The methods created by __create_accessor_mutators()
have three hooks for behavior modification. For any attribute whatever
, these are:
- __attr__whatever__default
-
my ( $self, $value ) = @_; my $code; not defined $value and $code = $self->can( '__attr__whatever__default' ) and $value = $code->( $self );
This is called when the mutator is passed a new value of
undef
. Its only argument is the invocant. It must return a valid value of the attribute.If a subclass overrides this, the subclass probably should not call
$self->SUPER::__attr__whatever__default()
. - __attr__whatever__validate
-
my ( $self, $value ) = @_; my $code; $code = $self->can( '__attr__whatever__validate' ) and $value = $code->( $self, $value );
This method is called after
__attr__whatever__default()
, and validates the value. It rejects a value by throwing an exception. The preferred way to do this is by calling__wail()
.If a subclass overrides this, the subclass must execute
$value = $self->SUPER::__attr__whatever__validate( $value );
before it performs its own validation.

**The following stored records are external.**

(* ===== verification/H1Signals.v ===== *)
(** * HTTP/1 framing signals

    [proxy/h1_framing_guard.rs], the part shared between the wire observer and
    the request handler: the parse-reject hints and their precomputed
    envelopes, and [H1FramingSignals], the connection-local queue of
    "Content-Length together with Transfer-Encoding" decisions.

    The queue is a ring of 1024 bits in 16 words with two free-running
    counters. [Decisions] is its specification, a bounded FIFO of booleans
    that fails closed; the file proves the refinement. A connection is driven
    by one task, so producer and consumer calls interleave but never overlap:
    an execution is a sequence of whole operations. *)

From S2P Require Import Prelude.

(** ** Parse-reject hints and envelopes *)

Definition PARSE_HINT_NONE : Z := 0.
Definition PARSE_HINT_CONFLICTING_CONTENT_LENGTH : Z := 1.
Definition PARSE_HINT_HTTP10_TRANSFER_ENCODING : Z := 2.
Definition PARSE_HINT_INVALID_REQUEST_TARGET_UTF8 : Z := 3.
Definition PARSE_HINT_PRIOR_HEAD : Z := 128.

Definition crlf : bytes := [13; 10].
Definition quote : bytes := [34].

(** [{"error":"<text>"}]. *)
Definition json_error (text : string) : bytes :=
  bs "{" ++ quote ++ bs "error" ++ quote ++ bs ":" ++ quote ++ bs text ++ quote ++ bs "}".

Definition JSON_CONFLICTING_CONTENT_LENGTH : bytes :=
  json_error "Multiple Content-Length headers with conflicting values".
Definition JSON_HTTP10_TRANSFER_ENCODING : bytes :=
  json_error "HTTP/1.0 does not support Transfer-Encoding".
Definition JSON_MALFORMED_HTTP_REQUEST : bytes := json_error "Malformed HTTP request".

Definition envelope_head (content_length : string) : bytes :=
  bs "HTTP/1.1 400 Bad Request" ++ crlf ++ bs "content-type: application/json" ++ crlf
  ++ bs "content-length: " ++ bs content_length ++ crlf ++ bs "connection: close" ++ crlf ++ crlf.

Definition ENVELOPE_CONFLICTING_CONTENT_LENGTH : bytes :=
  envelope_head "67" ++ JSON_CONFLICTING_CONTENT_LENGTH.
Definition ENVELOPE_HTTP10_TRANSFER_ENCODING : bytes :=
  envelope_head "55" ++ JSON_HTTP10_TRANSFER_ENCODING.
Definition ENVELOPE_MALFORMED_HTTP_REQUEST : bytes :=
  envelope_head "34" ++ JSON_MALFORMED_HTTP_REQUEST.

Definition envelope_for_hint (hint : Z) : bytes :=
  if hint =? PARSE_HINT_CONFLICTING_CONTENT_LENGTH then ENVELOPE_CONFLICTING_CONTENT_LENGTH
  else if hint =? PARSE_HINT_HTTP10_TRANSFER_ENCODING then ENVELOPE_HTTP10_TRANSFER_ENCODING
  else ENVELOPE_MALFORMED_HTTP_REQUEST.

(** The compile-time assertions of the source on the advertised lengths. *)
Example json_lengths :
  length JSON_CONFLICTING_CONTENT_LENGTH = 67%nat
  /\ length JSON_HTTP10_TRANSFER_ENCODING = 55%nat
  /\ length JSON_MALFORMED_HTTP_REQUEST = 34%nat.
Proof. repeat split. Qed.

(** ** The signals *)

Definition SIGNAL_WORDS : Z := 16.
Definition SIGNAL_CAPACITY : Z := SIGNAL_WORDS * 64.

Inductive H1FramingResult := NotObserved | Clear | Conflict | ObserverFailed.

#[global] Instance H1FramingResult_eq_dec : EqDecision H1FramingResult.
Proof. solve_decision. Defined.

Record H1FramingSignals := Signals {
  produced : Z;
  consumed : Z;
  conflicts : option (list Z);
  overflowed : bool;
  unknown : bool;
  observation_disabled : bool;
  parse_reject_hint : Z;
  parse_rejects : Z;
}.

The superclass method must return the internal format of the attribute's value, which the subclass must return after validating.

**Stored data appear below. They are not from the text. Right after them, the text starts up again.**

Section HeadStores.
Context (h : HeadScanner).
Definition set_bytes_seen v :=
  Head (max_bytes h) v (request_line h) (line_has_data h) (pending_cr h) (current_header
    h) (name_len h) (content_length_candidate h) (transfer_encoding_candidate h)
    (content_length_value h) (canonical_content_length h) (content_length_valid h)
    (seen_content_length h) (seen_transfer_encoding h) (conflict h) (http10_request h)
    (request_line_utf8 h) (request_line_tail h) (request_line_tail_len h).
Definition set_request_line v :=
  Head (max_bytes h) (bytes_seen h) v (line_has_data h) (pending_cr h) (current_header h)
    (name_len h) (content_length_candidate h) (transfer_encoding_candidate h)
    (content_length_value h) (canonical_content_length h) (content_length_valid h)
    (seen_content_length h) (seen_transfer_encoding h) (conflict h) (http10_request h)
    (request_line_utf8 h) (request_line_tail h) (request_line_tail_len h).
Definition set_line_has_data v :=
  Head (max_bytes h) (bytes_seen h) (request_line h) v (pending_cr h) (current_header h)
    (name_len h) (content_length_candidate h) (transfer_encoding_candidate h)
    (content_length_value h) (canonical_content_length h) (content_length_valid h)
    (seen_content_length h) (seen_transfer_encoding h) (conflict h) (http10_request h)
    (request_line_utf8 h) (request_line_tail h) (request_line_tail_len h).
Definition set_pending_cr v :=
  Head (max_bytes h) (bytes_seen h) (request_line h) (line_has_data h) v (current_header
    h) (name_len h) (content_length_candidate h) (transfer_encoding_candidate h)
    (content_length_value h) (canonical_content_length h) (content_length_valid h)
    (seen_content_length h) (seen_transfer_encoding h) (conflict h) (http10_request h)
    (request_line_utf8 h) (request_line_tail h) (request_line_tail_len h).
Definition set_tail t n :=
  Head (max_bytes h) (bytes_seen h) (request_line h) (line_has_data h) (pending_cr h)
    (current_header h) (name_len h) (content_length_candidate h)
    (transfer_encoding_candidate h) (content_length_value h) (canonical_content_length h)
    (content_length_valid h) (seen_content_length h) (seen_transfer_encoding h) (conflict
    h) (http10_request h) (request_line_utf8 h) t n.
Definition set_request_line_utf8 v :=
  Head (max_bytes h) (bytes_seen h) (request_line h) (line_has_data h) (pending_cr h)
    (current_header h) (name_len h) (content_length_candidate h)
    (transfer_encoding_candidate h) (content_length_value h) (canonical_content_length h)
    (content_length_valid h) (seen_content_length h) (seen_transfer_encoding h) (conflict
    h) (http10_request h) v (request_line_tail h) (request_line_tail_len h).
Definition set_current_header v :=
  Head (max_bytes h) (bytes_seen h) (request_line h) (line_has_data h) (pending_cr h) v
    (name_len h) (content_length_candidate h) (transfer_encoding_candidate h)
    (content_length_value h) (canonical_content_length h) (content_length_valid h)
    (seen_content_length h) (seen_transfer_encoding h) (conflict h) (http10_request h)
    (request_line_utf8 h) (request_line_tail h) (request_line_tail_len h).
Definition set_conflict v :=
  Head (max_bytes h) (bytes_seen h) (request_line h) (line_has_data h) (pending_cr h)
    (current_header h) (name_len h) (content_length_candidate h)
    (transfer_encoding_candidate h) (content_length_value h) (canonical_content_length h)
    (content_length_valid h) (seen_content_length h) (seen_transfer_encoding h) v
    (http10_request h) (request_line_utf8 h) (request_line_tail h) (request_line_tail_len
    h).
Definition begin_content_length  :=
  Head (max_bytes h) (bytes_seen h) (request_line h) (line_has_data h) (pending_cr h)
    ContentLength (name_len h) (content_length_candidate h) (transfer_encoding_candidate
    h) new_content_length (canonical_content_length h) (content_length_valid h) true
    (seen_transfer_encoding h) (conflict h) (http10_request h) (request_line_utf8 h)
    (request_line_tail h) (request_line_tail_len h).
Definition set_seen_transfer_encoding v :=
  Head (max_bytes h) (bytes_seen h) (request_line h) (line_has_data h) (pending_cr h)
    (current_header h) (name_len h) (content_length_candidate h)
    (transfer_encoding_candidate h) (content_length_value h) (canonical_content_length h)
    (content_length_valid h) (seen_content_length h) v (conflict h) (http10_request h)
    (request_line_utf8 h) (request_line_tail h) (request_line_tail_len h).
Definition set_name cl te n :=
  Head (max_bytes h) (bytes_seen h) (request_line h) (line_has_data h) (pending_cr h)
    (current_header h) n cl te (content_length_value h) (canonical_content_length h)
    (content_length_valid h) (seen_content_length h) (seen_transfer_encoding h) (conflict
    h) (http10_request h) (request_line_utf8 h) (request_line_tail h)
    (request_line_tail_len h).
Definition set_content_length_value v :=
  Head (max_bytes h) (bytes_seen h) (request_line h) (line_has_data h) (pending_cr h)
    (current_header h) (name_len h) (content_length_candidate h)
    (transfer_encoding_candidate h) v (canonical_content_length h) (content_length_valid
    h) (seen_content_length h) (seen_transfer_encoding h) (conflict h) (http10_request h)
    (request_line_utf8 h) (request_line_tail h) (request_line_tail_len h).
Definition set_canonical v :=
  Head (max_bytes h) (bytes_seen h) (request_line h) (line_has_data h) (pending_cr h)
    (current_header h) (name_len h) (content_length_candidate h)
    (transfer_encoding_candidate h) (content_length_value h) v (content_length_valid h)
    (seen_content_length h) (seen_transfer_encoding h) (conflict h) (http10_request h)
    (request_line_utf8 h) (request_line_tail h) (request_line_tail_len h).
Definition set_content_length_valid v :=
  Head (max_bytes h) (bytes_seen h) (request_line h) (line_has_data h) (pending_cr h)
    (current_header h) (name_len h) (content_length_candidate h)
    (transfer_encoding_candidate h) (content_length_value h) (canonical_content_length h)
    v (seen_content_length h) (seen_transfer_encoding h) (conflict h) (http10_request h)
    (request_line_utf8 h) (request_line_tail h) (request_line_tail_len h).
Definition set_http10_request v :=
  Head (max_bytes h) (bytes_seen h) (request_line h) (line_has_data h) (pending_cr h)
    (current_header h) (name_len h) (content_length_candidate h)
    (transfer_encoding_candidate h) (content_length_value h) (canonical_content_length h)
    (content_length_valid h) (seen_content_length h) (seen_transfer_encoding h) (conflict
    h) v (request_line_utf8 h) (request_line_tail h) (request_line_tail_len h).
Definition reset_line  :=
  Head (max_bytes h) (bytes_seen h) (request_line h) false (pending_cr h) Name 0 true true
    (content_length_value h) (canonical_content_length h) (content_length_valid h)
    (seen_content_length h) (seen_transfer_encoding h) (conflict h) (http10_request h)
    (request_line_utf8 h) (request_line_tail h) 0.
End HeadStores.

- __attr__whatever__post_assignment
-
$self->__attr__whatever__post_assignment()
This method is called after the new value has been assigned to the attribute.
If a subclass overrides this, it must call
$self->SUPER::__attr__whatever__post_assignment()
, and it should call it last thing before returning.
All these hooks are optional, but __create_accessor_mutators()
will generate dummy __attr__whatever__validate()
and __attr__whatever__post_assignment()
methods for any attributes that do not have them at the time it is called.
__init
This method is called when a new object is instantiated. Its arguments are a series of name/value pairs. The subclass should override this, and the override should make use of any arguments it recognizes, deleting them from the argument hash as it does so. The override should then call $self->SUPER::__init( %args )
, passing the superclass all unused arguments.
SEE ALSO
CPAN::DistnameInfo, which parses distribution name and version (among other things) from the name of a particular distribution archive. This was very helpful in some of my CPAN ad-hocery.
SUPPORT
Support is by the author. Please file bug reports at http://rt.cpan.org, or in electronic mail to the author.
AUTHOR
Thomas R. Wyant, III wyant at cpan dot org
COPYRIGHT AND LICENSE
Copyright (C) 2012 by Thomas R. Wyant, III
This program is free software; you can redistribute it and/or modify it under the same terms as Perl 5.10.0. For more details, see the full text of the licenses in the directory LICENSES.
This program is distributed in the hope that it will be useful, but without any warranty; without even the implied warranty of merchantability or fitness for a particular purpose.